* **Exercise description**: Go through the entries that follow and count every line with the string "Hacc". Reply with the number only.

* **Records**:

(** What a list of masks that [get_masks] returned is like, whatever the
    types of the layers: an element for each layer, in order, with the
    directory of the layer, and a table that is there. *)
Lemma get_masks_loop_ok (mask_ds : gmap string layer) (out : string)
    (year : Z) (ts : string) (layers : list string) :
  forall (dfOut : option nat) (acc : list mask_entry) (w : world)
         (masks : list mask_entry) (w' : world),
    get_masks_loop mask_ds layers out year ts dfOut acc w = (Ok masks, w') ->
    Forall (fun me => is_Some (frames w !! me_dfOut me)) acc ->
    (forall r, dfOut = Some r -> is_Some (frames w !! r)) ->
    exists (new : list mask_entry),
      masks = (acc ++ new)%list
      /\ map (fun me => (me_name me, me_OutputPath me)) new
         = map (fun m => (m, joinpath out m (capitalize ts))) layers
      /\ Forall (fun me => is_Some (frames w' !! me_dfOut me)) masks.
Proof.
  induction layers as [|m rest IH]; intros dfOut acc w masks w' Hrun Hacc Hdf.
  - cbn in Hrun. injection Hrun as <- <-. exists [].
    rewrite app_nil_r. repeat split; assumption.
  - destruct (mask_ds !! m) as [var|] eqn:Hvar.
    2:{ cbn [get_masks_loop] in Hrun. unfold getitem in Hrun.
        rewrite Hvar, run_bind in Hrun. discriminate Hrun. }
    destruct (l_attrs var !! "Type") as [t|] eqn:Ht.
    2:{ cbn [get_masks_loop] in Hrun. unfold getitem in Hrun.
        rewrite Hvar, run_bind in Hrun. unfold lift at 1 in Hrun.
        cbn beta iota in Hrun. rewrite Ht, run_bind in Hrun.
        discriminate Hrun. }
    rewrite (get_masks_loop_unfold mask_ds out year ts m rest var t dfOut
               acc w Hvar Ht) in Hrun.
    cbn zeta in Hrun.
    destruct (String.eqb t "Polygon" || String.eqb t "Point").
    + apply IH in Hrun as (new & -> & Hnames & Hall).
      * eexists (_ :: new). split; [now rewrite <- app_assoc|].
        split; [cbn [map]; now rewrite Hnames | exact Hall].
      * apply Forall_app. split.
        -- eapply Forall_impl; [exact Hacc|]. intros me Hme. cbn.
           apply lookup_insert_is_Some.
           destruct (decide (fresh (dom (frames w)) = me_dfOut me));
             [now left | now right].
        -- repeat constructor. cbn. rewrite lookup_insert_eq. eauto.
      * intros r [= <-]. cbn. rewrite lookup_insert_eq. eauto.
    + destruct dfOut as [r|]; [|discriminate Hrun].
      apply IH in Hrun as (new & -> & Hnames & Hall).
      * eexists (_ :: new). split; [now rewrite <- app_assoc|].
        split; [cbn [map]; now rewrite Hnames | exact Hall].
      * apply Forall_app. split; [exact Hacc|].
        repeat constructor. cbn. now apply Hdf.
      * intros r' [= <-]. cbn. now apply Hdf.
Qed.

(** X29: A run of [sample_ds] that ends well has written a table for every
    layer that was asked for, whatever the stream and the types of the
    layers: under the output directory, in the directory of the layer
    and of the capitalized time step, named by the variable and the
    year. *)
Theorem sample_ds_writes_every_layer (mask_nc : string) (file_in : file_arg)
    (mask_layers : list string) (out : string) (year : Z)
    (variable ts : string) (w w' : world) :
  sample_ds mask_nc file_in mask_layers out year variable ts w = (Ok tt, w') ->
  forall m, In m mask_layers ->
    is_Some (csv_files w' !! table_path out m ts variable year).
Proof.
  unfold sample_ds. rewrite run_bind.
  destruct (sample_setup mask_nc file_in mask_layers out year ts w)
    as [[[[file_buf masks] ID]|e] w1] eqn:Hsetup; [|discriminate].
  cbn beta iota. rewrite run_bind.
  pose proof (frames_stay_sample_iterate file_buf ID year ts masks w1)
    as Hstay.
  destruct (sample_iterate file_buf ID year ts masks w1) as [[[]|e] w2];
    [|discriminate].
  cbn [snd] in Hstay. cbn beta iota. intros Hwrite m Hm.
  (* the masks of the setup *)
  unfold sample_setup in Hsetup. rewrite run_bind in Hsetup.
  destruct (get_true_datastream file_in w) as [[fb|e] w0];
    [|discriminate Hsetup].
  cbn beta iota in Hsetup. rewrite run_bind in Hsetup.
  unfold lift at 1 in Hsetup.
  destruct (open_dataset mask_nc) as [mask_ds|e]; [|discriminate Hsetup].
  cbn beta iota in Hsetup. rewrite run_bind in Hsetup.
  destruct (get_masks mask_ds mask_layers out year ts w0)
    as [[masks0|e] w1'] eqn:Hmasks; [|discriminate Hsetup].
  cbn beta iota in Hsetup. rewrite run_bind in Hsetup.
  unfold lift at 1 in Hsetup.
  destruct (getitem mask_ds "ID") as [IDl|e]; [|discriminate Hsetup].
  injection Hsetup as <- <- <- <-.
  unfold get_masks in Hmasks.
  apply get_masks_loop_ok in Hmasks as (new & Hnew & Hnames & Hall);
    [|constructor|discriminate].
  cbn [app] in Hnew. subst new.
  (* the tables are still there after the loop over the records *)
  assert (Hall2 : Forall (fun me => is_Some (frames w2 !! me_dfOut me))
                         masks0).
  { eapply Forall_impl; [exact Hall|]. intros me. apply Hstay. }
  destruct (write_tables_run variable year masks0 w2 Hall2)
    as (w'' & Hrun & _ & _ & _ & _ & _ & Heach).
  rewrite Hrun in Hwrite. injection Hwrite as <-.
  assert (Hin : In (m, joinpath out m (capitalize ts))
                   (map (fun me => (me_name me, me_OutputPath me)) masks0)).
  { rewrite Hnames. apply in_map_iff. eauto. }
  apply in_map_iff in Hin as (me & Heq & Hin). injection Heq as _ Hpath.
  rewrite List.Forall_forall in Heach, Hall2.
  destruct (Heach me Hin) as (me' & Hin' & _ & Hlook).
  unfold csv_path in Hlook. rewrite Hpath in Hlook.
  unfold table_path. rewrite Hlook. now apply Hall2.
Qed.
End Run.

* **Worked solution**: 3